------ EXTRACTED ENTRIES

(* ===== verification/OrderJournal.v ===== *)
(** * Gateway events and the pre-ack journal ([gateway/event_factory.py],
    [gateway/order_pre_ack_journal.py])

    The state of the gateway process, the events it makes about a command, and
    the append-only file that outlives the process: one line before an order is
    sent, one after, and, at the next start, the events that report what was
    left open.

    Each reading of a clock, of the login, of the disk or of the broker, and each
    new message id, is numbered; [Outside] says what each gives. *)
From S2P Require Import Prelude PyFloat BrokerUtils WireTime GatewayModels OrderBoundary CommandStore KiwoomOrders.
Local Open Scope Z_scope.

(** ** Outside the process *)

(** How an append to the file ends: the line is written, nothing is, or part of
    it is.  The last two raise. *)
Inductive append_outcome := Written | NotWritten | Torn.

(** The arguments of the control's [SendOrder]. *)
Record ocx_order := {
  ocx_tag : string;
  ocx_account : string;
  ocx_order_type : Z;
  ocx_code : string;
  ocx_quantity : Z;
  ocx_price : Z;
  ocx_hoga : string;
  ocx_original_order_no : string
}.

------------

EXERCISE OBJECTIVE — The response should consist of the entries above, retyped exactly.

SOLUTION TO THE PROBLEM —
(* ===== verification/OrderJournal.v ===== *)
(** * Gateway events and the pre-ack journal ([gateway/event_factory.py],
    [gateway/order_pre_ack_journal.py])

    The state of the gateway process, the events it makes about a command, and
    the append-only file that outlives the process: one line before an order is
    sent, one after, and, at the next start, the events that report what was
    left open.

    Each reading of a clock, of the login, of the disk or of the broker, and each
    new message id, is numbered; [Outside] says what each gives. *)
From S2P Require Import Prelude PyFloat BrokerUtils WireTime GatewayModels OrderBoundary CommandStore KiwoomOrders.
Local Open Scope Z_scope.

(** ** Outside the process *)

(** How an append to the file ends: the line is written, nothing is, or part of
    it is.  The last two raise. *)
Inductive append_outcome := Written | NotWritten | Torn.

(** The arguments of the control's [SendOrder]. *)
Record ocx_order := {
  ocx_tag : string;
  ocx_account : string;
  ocx_order_type : Z;
  ocx_code : string;
  ocx_quantity : Z;
  ocx_price : Z;
  ocx_hoga : string;
  ocx_original_order_no : string
}.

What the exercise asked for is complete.